With the new pivots and the newfound reach, Small said she feels like the VWEC is starting to reach the potential she envisioned when she founded it. The eventual plan is to create other centers across the country, which it is starting to lay the foundations for with its new connections. She also said she hopes that future centers will also feature a retail space in addition to its other offerings to help women working in the CPG and retail space.

Besides moving its typical programming online, to further help women during this time, the VWEC is launching a Covid-19 Summer Master Class Series. The 25-hour course, open to qualified female veteran entrepreneurs, is designed to help them build management, technology, sales and marketing knowledge. The mentoring program Next Level Business Transformation will provide the educational training, as well as $5,000 grants for the founder’s businesses. The VWEC has also been hosting weekly workshops on topics its members have requested, in addition to bringing on local and state government and business leaders to bring national happenings to a local level.

“We’re really looking at how we can touch businesses, interact with them, not just have these face-to-face sessions where someone is just talking at you and you’re kind of playing with your dog and got your feet up… it’s information you can immediately apply to your business and really help you toward that recovery and moving to the next level,” Small said. “This program is specifically designed, we wrote these grants for [female veterans] so that [they] can get to the table, so that you can get the resources that [they] need so that [they] can succeed. And so that you can get through this Covid-19 experience, and you can continue to grow and expand your business.”
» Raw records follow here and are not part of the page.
(* ===== verification/ConsoleActions.v ===== *)
(** * ConsoleActions: opening, naming and closing the tabs of consoles

    Models [store/workspace/slices/console/action.ts] with
    [store/workspace/utils/workspaceTabScrollRequest.ts] and the plan and end of a
    removal of [store/workspace/utils/savedConsoleLifecycle.ts].  The service
    answers later, and other actions run in between: an action that waits keeps
    what it has read of the store, as the closures of the code do.  An editor is
    named by a number; its text is that of the editor, not of the store. *)

From S2P Require Import Prelude WorkspaceTabLayout WorkspaceTabInvariant WorkspaceTab WorkspaceTabPersistence ConsoleTabs.
Local Open Scope nat_scope.

(** ** Data *)

Definition RECENTLY_CLOSED_WORKSPACE_TAB_LIMIT : nat := 20.

(** What the services were told: [updateSavedConsole] with [NOT_OPEN], and
    [deleteValue] of the store of drafts. *)
Inductive Effect := ClosedConsole (id : Z) | DeletedDraft (key : jstr).

(** A console that is being created: the tabs when it was asked for, and the new
    console. *)
Record CreateJob := mkCreate { createTabs : option (list ConsoleTab); newConsole : dict Value }.

(** A tab that is being closed, with the tabs, the layout and the editors when
    its closing began. *)
Inductive ClosePhase := AsksTheUser | UpdatesConsole.
Record CloseJob := mkClose {
  closeId : TabId;
  closeTabs : list ConsoleTab;
  closeLayout : option IWorkspaceTabSplitLayout;
  closeEditors : dict nat;
  closePhase : ClosePhase;
}.

Record ConsoleState := mkConsoles {
  activeConsoleId : nul TabId;
  workspaceTabScrollRequest : option (TabId * Z);
  workspaceTabList : option (list ConsoleTab);
  workspaceTabSplitLayout : option IWorkspaceTabSplitLayout;
  recentlyClosedWorkspaceTabs : list ConsoleTab;
  createConsoleLoading : bool;
  editorList : dict nat;
  editorTexts : gmap nat jstr;
  creating : list CreateJob;
  removing : list (Z * option TabId);
  closing : list CloseJob;
  effects : list Effect;
}.
Lemma same_scan n : ∀ context skip before text,
  Forall common text → n ≤ length text → skip_ok context skip text →
  ∃ skip' before', skip_ok (contextFrom context skip false n text) skip' (drop n text) ∧
    drop n (maskFrom (modeOf context) skip before text)
    = maskFrom (modeOf (contextFrom context skip false n text)) skip' before' (drop n text).
Proof.
  induction n as [|n IH]; intros context skip before text Ht Hn Hs; [by exists skip, before|].
  destruct text as [|c rest]; [cbn in Hn; lia|]. apply Forall_cons in Ht as [Hc Ht]. cbn in Hn.
  destruct skip as [|skip]; cbn [contextFrom maskFrom drop]; rewrite nextEscaped_common by done.
  - rewrite maskStep_common by done. pose proof (contextStep_skip context c rest) as Hs'.
    destruct (contextStep context false c (head rest)) as [context' skip']. apply IH; [done|lia|done].
  - apply IH; [done|lia|]. destruct Hs as [Hs _]. split; [lia|lia].
Qed.

(** For texts of both scans, what comes before code does not matter. *)
Lemma maskFrom_before text : ∀ context skip before before',
  Forall common text → maskFrom (modeOf context) skip before text = maskFrom (modeOf context) skip before' text.
Proof.
  induction text as [|c rest IH]; intros context skip before before' Ht; [done|]. apply Forall_cons in Ht as [Hc Ht].
  cbn [maskFrom]. destruct skip; [|done]. rewrite !maskStep_common by done. done.
Qed.

(** The two scans of SQL texts agree.  In a text without backslashes, dollars, hash signs and carriage returns,
    typed punctuation is replaced at every character that [sqlCodeMask] calls code; and where it is replaced, the rest of
    the text is masked as the beginning of a text would be, except between the two characters that end a comment. *)
Theorem punctuation_where_code text n :
  Forall common text → n < length text →
  (sqlCodeMask text !! n = Some true → shouldNormalizeSqlInputPunctuation (Some text) (Z.of_nat n) = true) ∧
  (shouldNormalizeSqlInputPunctuation (Some text) (Z.of_nat n) = true →
     drop n (sqlCodeMask text) = sqlCodeMask (drop n text) ∨
     (text !! n = Some SLASH ∧ drop (S n) (sqlCodeMask text) = sqlCodeMask (drop (S n) text))).
Proof.
  intros Ht Hn. unfold shouldNormalizeSqlInputPunctuation, sqlPunctuationContextAtOffset. cbn [default from_option id].
  replace (Z.to_nat (Z.max 0 (Z.min (Z.of_nat n) (Z.of_nat (length text))))) with n by lia.
  destruct (same_scan n sql 0 None text Ht ltac:(lia) ltac:(split; [lia|done])) as (skip & before & [Hs Hslash] & Hm).
  change (maskFrom (modeOf sql) 0 None text) with (sqlCodeMask text) in Hm. destruct (drop n text) as [|c rest] eqn:Ed.
  { apply (f_equal length) in Ed. rewrite length_drop in Ed. cbn in Ed. lia. }
  assert (Forall common (c :: rest)) as Hr by (rewrite <- Ed; by apply Forall_drop).
  assert (text !! n = Some c) as Hc.
  { pose proof (lookup_drop text n 0) as E. rewrite Ed, Nat.add_0_r in E. done. }
  assert (drop (S n) text = rest) as Er by (rewrite <- Nat.add_1_r, <- drop_drop, Ed; done).
  split.
  - intros Hcode. apply bool_decide_eq_true_2. pose proof (lookup_drop (sqlCodeMask text) n 0) as E.
    rewrite Nat.add_0_r, Hcode, Hm in E. apply Forall_cons in Hr as [Hcc _]. cbn [maskFrom] in E. destruct skip; [|done].
    rewrite maskStep_common in E by done. cbn in E. injection E as E. by apply bool_decide_eq_true_1 in E as [? _].
  - intros Hctx%bool_decide_eq_true_1. rewrite Hctx in Hm, Hslash. destruct skip as [|[|]]; [left|right|lia].
    + rewrite Hm. by apply (maskFrom_before (c :: rest) sql).
    + injection (Hslash eq_refl eq_refl) as ->. split; [done|].
      rewrite <- Nat.add_1_r, <- drop_drop, Hm, Nat.add_1_r, Er. cbn [maskFrom drop].
      apply Forall_cons in Hr as [_ Hr]. by apply (maskFrom_before rest sql).
Qed.
(* ===== verification/CompletionSession.v ===== *)
(** * CompletionSession: asking the engine for completions

    Models the requests of [components/SQLEditor/core/completionProviderManager.ts]
    for databases whose completions come from the engine: the data source and the
    listener of each editor, the numbers by which a request knows that it is the
    latest, the suggestions prepared before the list is opened, the slot of a
    snippet that is being filled in and the session of moving between slots
    ([sqlCompletionSnippetNavigation.ts], [sqlCompletionContext.ts]).  An editor is
    named by the URI of its text; what the user does to it is an input.  Timers and
    answers come in any order.  The hints of the engine are opaque. *)

From S2P Require Import Prelude JsNumber TextRanges SqlText WorkspaceTabLayout CompletionSuggestions.
Import TextRanges.
Local Open Scope Z_scope.

(** ** Data *)

Section session.
Context {Hint : Type} `{PositionModel}.

(** The fields of [IBoundInfo] that are read. *)
Record DbInfo := mkDbInfo {
  consoleId : option Z;
  workspaceTabId : option TabId;
  dataSourceId : option Z;
  databaseType : option jstr;
  databaseName : option jstr;
  schemaName : option jstr;
}.

(** An editor and its text: its version, the offsets of the cursor and of the ends
    of the selection, and whether it is filling in a snippet. *)
Record Doc := mkDoc {
  value : jstr;
  versionId : Z;
  cursor : Z;
  selection : Z * Z;
  inSnippet : bool;
}.

(** A slot as it is sent to the engine. *)
Record ActiveSlot := mkSlot { slotType : jstr; slotStart : Z; slotEnd : Z }.
Record TrackedSnippetSlot := mkTracked { slot : ActiveSlot; slotUri : jstr; slotVersion : Z }.

Record PreparedTips := mkPrepared {
  preparedUri : jstr;
  preparedVersion : Z;
  preparedCursor : Z;
  suggestions : list CompletionItem;
}.

Record SnippetNavigationSnapshot := mkSnapshot {
  snapshotVersion : Z;
  snapshotCursor : Z;
  selectionStart : Z;
  selectionEnd : Z;
}.

Record SnippetNavigationSession := mkNavigation { navigationUri : jstr; expiresAt : Z; navigationTimer : option nat }.

(** The callbacks of [setTimeout]. *)
Inductive Timer :=
  | SlotTimer (uri : jstr) (slots : list jstr)
  | ReferenceTimer (uri : jstr)
  | PlaceholderTimer (uri : jstr) (before : SnippetNavigationSnapshot).

(** What awaits the answer of the engine. *)
Inductive Purpose := ForHints | ForSuggestions | ForSlot | ForReference | ForPlaceholder.

Record Request := mkRequest {
  requestUri : jstr;
  requestSeq : Z;
  requestSignature : jstr;
  requestSql : jstr;
  requestCursor : Z;
  requestSlot : option ActiveSlot;
  purpose : Purpose;
}.

Record ISqlCompletionResult := mkResult {
  candidates : list ISqlCompletionCandidate;
  editorHints : list Hint;
  offsets : ReplacementOffsets;
}.

(** What the manager tells others: a listener its hints, the caller of
    [refreshEditorHints] and of the provider their answers, and an editor that it
    should open the list. *)
Inductive Output :=
  | Notified (listener : nat) (hints : list Hint)
  | HintsAnswer (hints : option (list Hint))
  | SuggestionsAnswer (uri : jstr) (items : option (list CompletionItem))
  | TriggerSuggest (uri : jstr).

Record Manager := mkManager {
  docs : gmap jstr Doc;
  modelDbInfoMap : gmap jstr DbInfo;
  editorHintsListeners : gmap jstr nat;
  editorHintsRequestSeqMap : gmap jstr Z;
  activeSnippetSlot : option TrackedSnippetSlot;
  preparedTips : option PreparedTips;
  snippetNavigationSession : option SnippetNavigationSession;
  timers : gmap nat Timer;
  requests : gmap nat Request;
  nextId : nat;
  outputs : list Output;
}.

Definition newManager : Manager := mkManager ∅ ∅ ∅ ∅ None None None ∅ ∅ 0 [].

Definition withSlot (x : option TrackedSnippetSlot) (p : option PreparedTips) (s : Manager) : Manager :=
  mkManager (docs s) (modelDbInfoMap s) (editorHintsListeners s) (editorHintsRequestSeqMap s) x p
    (snippetNavigationSession s) (timers s) (requests s) (nextId s) (outputs s).
Definition withNavigation (x : option SnippetNavigationSession) (t : gmap nat Timer) (s : Manager) : Manager :=
  mkManager (docs s) (modelDbInfoMap s) (editorHintsListeners s) (editorHintsRequestSeqMap s) (activeSnippetSlot s)
    (preparedTips s) x t (requests s) (nextId s) (outputs s).
Definition withMaps (d : gmap jstr DbInfo) (l : gmap jstr nat) (q : gmap jstr Z) (s : Manager) : Manager :=
  mkManager (docs s) d l q (activeSnippetSlot s) (preparedTips s) (snippetNavigationSession s) (timers s) (requests s)
    (nextId s) (outputs s).
Definition withRequests (r : gmap nat Request) (n : nat) (s : Manager) : Manager :=
  mkManager (docs s) (modelDbInfoMap s) (editorHintsListeners s) (editorHintsRequestSeqMap s) (activeSnippetSlot s)
    (preparedTips s) (snippetNavigationSession s) (timers s) r n (outputs s).
Definition withDoc (uri : jstr) (d : Doc) (s : Manager) : Manager :=
  mkManager (<[uri := d]> (docs s)) (modelDbInfoMap s) (editorHintsListeners s) (editorHintsRequestSeqMap s)
    (activeSnippetSlot s) (preparedTips s) (snippetNavigationSession s) (timers s) (requests s) (nextId s) (outputs s).
Definition output (o : list Output) (s : Manager) : Manager :=
  mkManager (docs s) (modelDbInfoMap s) (editorHintsListeners s) (editorHintsRequestSeqMap s) (activeSnippetSlot s)
    (preparedTips s) (snippetNavigationSession s) (timers s) (requests s) (nextId s) (outputs s ++ o).
Definition withTimer (t : Timer) (s : Manager) : Manager :=
  mkManager (docs s) (modelDbInfoMap s) (editorHintsListeners s) (editorHintsRequestSeqMap s) (activeSnippetSlot s)
    (preparedTips s) (snippetNavigationSession s) (<[nextId s := t]> (timers s)) (requests s) (S (nextId s)) (outputs s).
Smalls said that veterans in general face challenges when transitioning to the business world. She said coming into a structure where everything is not always done by the books or taken care of by a central organization can be difficult to navigate. In addition, she said that learning how to lead and work within a team where orders are followed by relationships rather than life-or-death need is a change it can take time to make. Veterans also have to take the skills and specializations they learned in the military and transition that into a business or commercial application.

Beyond plans to develop centers in different states, Small said the VWEC is looking to become a resource for others to help support female veteran-owned businesses. The center has been working to create a national report on women vet entrepreneurs, which Smalls said should eventually allow people to search their businesses based on zip code, as well as search data on the state of development and growth of female vet businesses.

“We’re going to see a different way of doing business. I think all of this has awoken us to the real value of technology and also the true value of data,” Small said. “Our vision is to position women as entrepreneurs in our nation, as leading employers and revenue generators.”

It’s an area Smalls said has been growing but there is still work to do in. According to a census survey of business owners, only 3 percent of female veteran owned businesses have been able to hire employees. And, while the number of female veteran-owned businesses has risen from about 4 percent in recent years, they only make up about 15.2 percent of all veteran-owned businesses, the National Women’s Business Council reports.

“A big piece of it is bringing women veterans out of the shadows,” Small said. “I don’t believe that anyone is more deserving of the American Dream than those who have given up their life to make sure that that dream stays alive. So I want to help every female veteran possible achieve her American Dream for herself and her family and her community.”